18.20 Stracona bramka była dla Ruchu zimnym prysznicem. Na szczęście później Niebiescy wzięli się do roboty i szybko strzelili dwa gole. Potwierdziły się słowa trenera Kociana o tym, że defensywa nie jest mocną stroną zdobywcy Pucharu Liechtensteinu



18.17 2:1 dla Ruchu. Piotr Stwarczyk głową (19). Z rzutu wolnego dośrodkował Zieńczuk, a Stawar wybiegł za linię obrońców Vaduz i z kilku metrów padając posłał głową piłkę do siatki



18.15 1:1 Marek Zieńczuk (18). Piękny strzał "Zienia" w samo okienko.



18.12 0:1 Philipp Muntwiler (15). Z lewej strony dośrodkował Koreańczyk Pak, a nadbiegający środkowy pomocnik na raty z bliska skierował piłkę do siatki. Ten gol to ukoronowanie dobrego pierwszego kwadransa gry drużyny Vaduz



18.11 Kolejna kontra Ruchu. Babiarz strzela z dystansu tuż obok słupka



18.10 Kuświk marnuje świetną okazję. Był sam przed bramkarzem, ale zwlekał z oddaniem strzału i piłkę zdążyli wybić obrońcy rywali



18.08 Prosta strata Babiarza na własnej połowie i groźnie strzela Burgmeier.

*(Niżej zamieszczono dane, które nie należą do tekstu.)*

(* ===== verification/Utf8.v ===== *)
(** * UTF-8 text ([proto-types/src/utf8.ts])

    Here a JavaScript string is the list of its UTF-16 code units, as [charCodeAt]
    and [fromCharCode] see it.  A code unit or byte read past the end is [NaN] or
    [undefined], 0 under the bit operators. *)

From Stdlib Require Import ZArith Lia.
From S2P Require Import Prelude JsNumber JsString Varint.

#[local] Open Scope Z_scope.
#[local] Open Scope js_scope.

Definition is_high (c : Z) : bool := bool_decide (c .& 0xfc00 = 0xd800).
Definition is_low (c : Z) : bool := bool_decide (c .& 0xfc00 = 0xdc00).

Fixpoint utf8Length (str : list Z) : Z :=
  match str with
  | [] => 0
  | c :: rest =>
      if c <? 128 then 1 + utf8Length rest else
      if c <? 2048 then 2 + utf8Length rest else
      match rest with
      | c2 :: rest' => if is_high c && is_low c2 then 4 + utf8Length rest' else 3 + utf8Length rest
      | [] => 3
      end
  end.

(** Two, three and four byte forms. *)
Definition write2 (c1 : Z) : bytes := [byte_of_Z (c1 .>> 6 .| 192); byte_of_Z (c1 .& 63 .| 128)].
Definition write3 (c1 : Z) : bytes :=
  [byte_of_Z (c1 .>> 12 .| 224); byte_of_Z (c1 .>> 6 .& 63 .| 128); byte_of_Z (c1 .& 63 .| 128)].
Definition write4 (c1 c2 : Z) : bytes :=
  let c := 0x10000 + (c1 .& 0x03ff) .<< 10 + c2 .& 0x03ff in
  [byte_of_Z (c .>> 18 .| 240); byte_of_Z (c .>> 12 .& 63 .| 128); byte_of_Z (c .>> 6 .& 63 .| 128);
   byte_of_Z (c .& 63 .| 128)].

Fixpoint utf8Write (str : list Z) : bytes :=
  match str with
  | [] => []
  | c1 :: rest =>
      if c1 <? 128 then byte_of_Z c1 :: utf8Write rest else
      if c1 <? 2048 then write2 c1 ++ utf8Write rest else
      match rest with
      | c2 :: rest' => if is_high c1 && is_low c2 then write4 c1 c2 ++ utf8Write rest' else write3 c1 ++ utf8Write rest
      | [] => write3 c1
      end
  end.

(** [buffer[start++]] on the bytes that are left. *)
Definition take_byte (l : bytes) : Z * bytes := match l with [] => (0, []) | b :: r => (byte_to_Z b, r) end.
(* ===== verification/Binary.v ===== *)
(** * The protobuf reader and writer ([proto-types/src/binary.ts])

    The writer collects operations and lays them out when it is finished; [fork] and
    [ldelim] bracket a nested message whose length is only known at its end.  The
    linked list of operations between [head] and [tail] is a list here. *)

From Stdlib Require Import ZArith Lia.
From S2P Require Import Prelude JsNumber JsString Varint Utf8.

#[local] Open Scope Z_scope.
#[local] Open Scope js_scope.

(** ** Reader *)

Definition new_reader (buf : bytes) : BinaryReader := MkReader buf 0 (Z.of_nat (length buf)).

Definition indexOutOfRange (r : BinaryReader) (writeLength : option Z) : error :=
  JsError ("index out of range: " +:+ pretty (r_pos r) +:+ " + " +:+
           pretty (match writeLength with None | Some 0 => 1 | Some n => n end) +:+ " > " +:+ pretty (r_len r)).

Definition r_uint32 : M BinaryReader Z := varint32read.

Definition r_tag : M BinaryReader (Z * Z * Z) :=
  tag ← r_uint32;
  let fieldNo := tag .>>> 3 in
  let wireType := tag .& 7 in
  if (fieldNo <=? 0) || (wireType <? 0) || (5 <? wireType) then
    raise (JsError ("illegal tag: field no " +:+ pretty fieldNo +:+ " wire type " +:+ pretty wireType))
  else mret (fieldNo, wireType, tag).

(** [skip(length)] *)
Definition skip_n (length : Z) : M BinaryReader unit :=
  r ← gets (fun r => r);
  if r_len r <? r_pos r + length then raise (indexOutOfRange r (Some length))
  else modify (fun r => set_pos (r_pos r + length) r).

Na szczęście tuż nad bramką.



18.06 Vaduz nie przyjechał do Polski się bronić. Kolejna groźna akcja gości, ale ich kapitan Burgmeier nie zdołał czysto trafić w piłkę



18.04 Pierwsza groźna kontra Ruchu. Po podaniu Kuświka Zieńczuk strzela z dystansu tuż nad poprzeczką



18.03 Po rzucie wolnym groźnie głową strzela Koreanczyk Pak. Na szczęście jest na spalonym



18.02 Sutter wraca do gry. Vaduz atakuje. Żółtą kartką ukarany został Malinowski



18.00 Na boisku leży najgroźniejszy zawodnik Vaduz Manuel Sutter. Już w 2 minucie doznał kontuzji pod bramką Ruchu



17.57 Rozpoczął się mecz. Ruch w niebieskich strojach. Vaduz na biało



17.56 Kibice Ruchu siedzą tylko na trybunie głównej stadionu Piasta. Pozostałe trzy są puste. Wśród widzów dostrzegliśmy wielkiego kibica Niebieskich, pisarza Wojciecha Kuczoka.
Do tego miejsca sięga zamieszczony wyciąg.